Consider the data that follows and state how many lines contain the string "pose", using the number alone.

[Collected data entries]

◇ ◇ ◇ ◇ ◇ ◇ ◇

(* ===== verification/IsoDate.v ===== *)
(** [Date.prototype.toISOString] as a string, and the check that a string is
    one ([new Date(value).toISOString() === value]). *)
From S2P Require Import Prelude Eligibility.
Open Scope Z_scope.

(** * From an instant to its date *)

Definition MS_PER_DAY : Z := 86400000.

(** The estimate is off by at most one year. *)
Definition year_of_day (d : Z) : Z :=
  let y := 400 * d / 146097 + 1970 in
  if d <? day_from_year y then y - 1
  else if day_from_year (y + 1) <=? d then y + 1 else y.

Fixpoint month_of (y : Z) (fuel : nat) (m d : Z) : Z * Z :=
  match fuel with
  | O => (m, d)
  | S f => if d <? daysInMonth y m then (m, d) else month_of y f (m + 1) (d - daysInMonth y m)
  end.

Definition utc_of_ms (ms : Z) : utc_fields :=
  let d := ms / MS_PER_DAY in
  let t := ms mod MS_PER_DAY in
  let y := year_of_day d in
  let '(m, k) := month_of y 11 1 (d - day_from_year y) in
  Utc y m (k + 1) (t / 3600000) (t / 60000 mod 60) (t / 1000 mod 60)
    [t mod 1000 / 100; t mod 1000 / 10 mod 10; t mod 10].

Lemma year_of_day_ok d : day_from_year (year_of_day d) <= d < day_from_year (year_of_day d + 1).
Proof.
  unfold year_of_day. set (y := 400 * d / 146097 + 1970).
  assert (day_from_year (y - 1) <= d < day_from_year (y + 2)) as H.
  { subst y. unfold day_from_year. Z.to_euclidean_division_equations; lia. }
  destruct (Z.ltb_spec d (day_from_year y)) as [?|?].
  - replace (y - 1 + 1) with y by lia. lia.
  - destruct (Z.leb_spec (day_from_year (y + 1)) d) as [?|?]; [|lia].
    replace (y + 1 + 1) with (y + 2) by lia. lia.
Qed.

Lemma month_of_ok y fuel : ∀ m d, 1 <= m → m + Z.of_nat fuel <= 12 → 0 <= d →
  d < days_before_month y 13 - days_before_month y m →
  m + Z.of_nat fuel = 12 →
  let '(m', k) := month_of y fuel m d in
  m <= m' <= 12 ∧ 0 <= k < daysInMonth y m' ∧ days_before_month y m' + k = days_before_month y m + d.
Proof.
  induction fuel as [|f IH]; intros m d Hm _ Hd Hlt Hf; cbn [month_of].
  - assert (m = 12) as -> by lia. split_and!; try lia.
    pose proof (days_before_month_succ y 12 ltac:(lia)) as E. change (12 + 1) with 13 in E. lia.
  - destruct (Z.ltb_spec d (daysInMonth y m)) as [?|?]; [lia|].
    specialize (IH (m + 1) (d - daysInMonth y m)). rewrite days_before_month_succ in IH by lia.
    destruct (month_of y f (m + 1) (d - daysInMonth y m)) as [m' k].
    destruct IH as (? & ? & ?); lia.
Qed.

(** The fields of an instant, and the instant of its fields. *)
Lemma utc_of_ms_ok ms : let u := utc_of_ms ms in
  utc_ms u = ms ∧ valid_utc u = true ∧ 0 <= hour u ∧ 0 <= minute u ∧ 0 <= second u ∧
  length (fraction u) = 3%nat ∧ Forall is_digit (fraction u) ∧ year u = year_of_day (ms / MS_PER_DAY).
Proof.
  unfold utc_of_ms. set (d := ms / MS_PER_DAY). set (t := ms mod MS_PER_DAY). set (y := year_of_day d).
  pose proof (year_of_day_ok d) as Hy. fold y in Hy. rewrite day_from_year_succ, <-days_of_year in Hy.
  pose proof (month_of_ok y 11 1 (d - day_from_year y)) as Hm.
  change (days_before_month y 1) with 0 in Hm.
  destruct (month_of y 11 1 (d - day_from_year y)) as [m k].
  destruct Hm as (Hm & Hk & Hd); [lia..|].
  assert (0 <= t < MS_PER_DAY) as Ht by (apply Z.mod_pos_bound; done).
  assert (ms = MS_PER_DAY * d + t) as Hms by (apply Z.div_mod; done).
  clearbody d t y. unfold MS_PER_DAY in *. cbn zeta. split_and!.
  - unfold utc_ms, milliseconds_of. cbn [year month day hour minute second fraction take app foldl].
    Z.to_euclidean_division_equations; lia.
  - unfold valid_utc. cbn [year month day hour minute second fraction].
    rewrite !andb_true_iff, !Z.leb_le. Z.to_euclidean_division_equations; lia.
  - cbn. apply Z.div_pos; lia.
  - cbn. by apply Z.mod_pos_bound.
  - cbn. by apply Z.mod_pos_bound.
  - done.
  - cbn. repeat constructor; unfold is_digit; Z.to_euclidean_division_equations; lia.
  - done.
Qed.

(** * Printing and parsing *)

Definition print_year (y : Z) : jsstr :=
  if (0 <=? y) && (y <=? 9999) then print_digits 4 y
  else (if y <? 0 then 45 else 43) :: print_digits 6 (Z.abs y).
(** [-MM-DDTHH:mm:ss.sssZ] *)
Definition print_rest (u : utc_fields) : jsstr :=
  [45] ++ print_digits 2 (month u) ++ [45] ++
  print_digits 2 (day u) ++ [84] ++ print_digits 2 (hour u) ++ [58] ++
  print_digits 2 (minute u) ++ [58] ++ print_digits 2 (second u) ++
  match fraction u with [] => [] | ds => [46] ++ ((λ d, 48 + d) <$> ds) end ++ [90].
(** [new Date(ms).toISOString()] for a valid date *)
Definition iso_string (ms : Z) : jsstr :=
  print_year (year (utc_of_ms ms)) ++ print_rest (utc_of_ms ms).

Definition take_year (s : jsstr) : option (Z * jsstr) :=
  match s with
  | [] => None
  | c :: r =>
      if c =? 43 then take_digits 6 0 r
      else if c =? 45 then '(y, r) ← take_digits 6 0 r; Some (- y, r)
      else take_digits 4 0 s
  end.
Definition match_iso (s : jsstr) : option utc_fields :=
  '(y, s) ← take_year s; s ← take_char 45 s;
  '(mo, s) ← take_digits 2 0 s; s ← take_char 45 s;
  '(d, s) ← take_digits 2 0 s; s ← take_char 84 s;
  '(h, s) ← take_digits 2 0 s; s ← take_char 58 s;
  '(mi, s) ← take_digits 2 0 s; s ← take_char 58 s;
  '(se, s) ← take_digits 2 0 s;
  '(f, s) ← take_fraction s; s ← take_char 90 s;
  match s with [] => Some (Utc y mo d h mi se f) | _ => None end.
(** The instant of a string that [toISOString] prints. *)
Definition iso_ms (s : jsstr) : option Z :=
  u ← match_iso s;
  if (- MAX_DATE <=? utc_ms u) && (utc_ms u <=? MAX_DATE) && bool_decide (iso_string (utc_ms u) = s)
  then Some (utc_ms u) else None.

Lemma year_range ms : - MAX_DATE <= ms <= MAX_DATE →
  -271821 <= year_of_day (ms / MS_PER_DAY) <= 275760.
Proof.
  intros H. assert (-100000000 <= ms / MS_PER_DAY <= 100000000) as Hd.
  { unfold MAX_DATE, MS_PER_DAY in *. Z.to_euclidean_division_equations; lia. }
  pose proof (year_of_day_ok (ms / MS_PER_DAY)) as [H1 H2]. unfold day_from_year in *.
  Z.to_euclidean_division_equations; lia.
Qed.
Lemma take_print_year y s : -1000000 < y < 1000000 → take_year (print_year y ++ s) = Some (y, s).
Proof.
  intros Hy. unfold print_year. destruct (_ && _) eqn:E.
  - apply andb_true_iff in E as [E1%Z.leb_le E2%Z.leb_le].
    assert (∃ c r, print_digits 4 y ++ s = c :: r ∧ 48 <= c) as (c & r & Hc & Hr).
    { cbn -[Z.div Z.modulo]. eexists _, _. split; [done|]. Z.to_euclidean_division_equations; lia. }
    assert (take_digits 4 0 (print_digits 4 y ++ s) = Some (y, s)) as Ht
      by (rewrite take_print_digits by (simpl; lia); done).
    rewrite Hc in Ht |- *. unfold take_year.
    rewrite (proj2 (Z.eqb_neq c 43)), (proj2 (Z.eqb_neq c 45)) by lia. exact Ht.
  - apply andb_false_iff in E. rewrite !Z.leb_gt in E.
    cbn [app]. destruct (Z.ltb_spec y 0); cbn [take_year Z.eqb Pos.eqb];
      rewrite take_print_digits by (simpl; lia); cbn [mbind option_bind]; do 2 f_equal; lia.
Qed.
Lemma match_iso_string ms : - MAX_DATE <= ms <= MAX_DATE → match_iso (iso_string ms) = Some (utc_of_ms ms).
Proof.
  intros Hr. pose proof (year_range ms Hr) as Hy.
  destruct (utc_of_ms_ok ms) as (_ & Hv & Hh & Hm & Hs & Hl & Hf & Hyr). rewrite <-Hyr in Hy.
  unfold match_iso, iso_string. rewrite take_print_year by lia. cbn [mbind option_bind].
  set (u := utc_of_ms ms) in *. clearbody u. unfold valid_utc in Hv. breflect.
  pose proof (days_bound (year u) (month u)).
  assert (∀ a b : Z, 0 * a + b = b) as Hz by lia. unfold print_rest.
  cbn [app]. rewrite take_char_eq; cbn [mbind option_bind]; rewrite take_print_digits by (simpl; lia);
    rewrite Hz; cbn [mbind option_bind].
  do 4 (cbn [app]; rewrite take_char_eq; cbn [mbind option_bind];
        rewrite take_print_digits by (simpl; lia); rewrite Hz; cbn [mbind option_bind]).
  rewrite take_fraction_print by (lia || done). simpl. by destruct u.
Qed.

(** Exactly the strings that [toISOString] prints pass, with their instant. *)
Lemma iso_ms_spec s ms : iso_ms s = Some ms ↔ - MAX_DATE <= ms <= MAX_DATE ∧ s = iso_string ms.
Proof.
  unfold iso_ms. split.
  - intros (u & Hu & Hs)%bind_Some. case_match eqn:E; [|done]. injection Hs as <-.
    rewrite !andb_true_iff, !Z.leb_le, bool_decide_eq_true in E. by destruct E as [? ->].
  - intros [Hr ->]. rewrite match_iso_string by done. cbn [mbind option_bind].
    pose proof (utc_of_ms_ok ms) as (-> & _).
    rewrite bool_decide_true by done. rewrite !(proj2 (Z.leb_le _ _)) by lia. done.
Qed.
Lemma iso_ms_string ms : - MAX_DATE <= ms <= MAX_DATE → iso_ms (iso_string ms) = Some ms.
Proof. intros. by apply iso_ms_spec. Qed.
Lemma iso_string_inj a b : - MAX_DATE <= a <= MAX_DATE → - MAX_DATE <= b <= MAX_DATE →
  iso_string a = iso_string b → a = b.
Proof. intros Ha Hb E. apply iso_ms_string in Ha, Hb. congruence. Qed.

Example iso_samples :
  iso_string 0 = js "1970-01-01T00:00:00.000Z" ∧
  iso_string 1700000000123 = js "2023-11-14T22:13:20.123Z" ∧
  iso_string (-62198755200000) = js "-000001-01-01T00:00:00.000Z" ∧
  iso_string MAX_DATE = js "+275760-09-13T00:00:00.000Z" ∧
  iso_ms (js "2024-02-30T00:00:00.000Z") = None ∧ iso_ms (js "2024-02-29T00:00:00Z") = None.
Proof. split_and!; vm_compute; reflexivity. Qed.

◇ ◇ ◇ ◇ ◇ ◇ ◇

> Answer below
7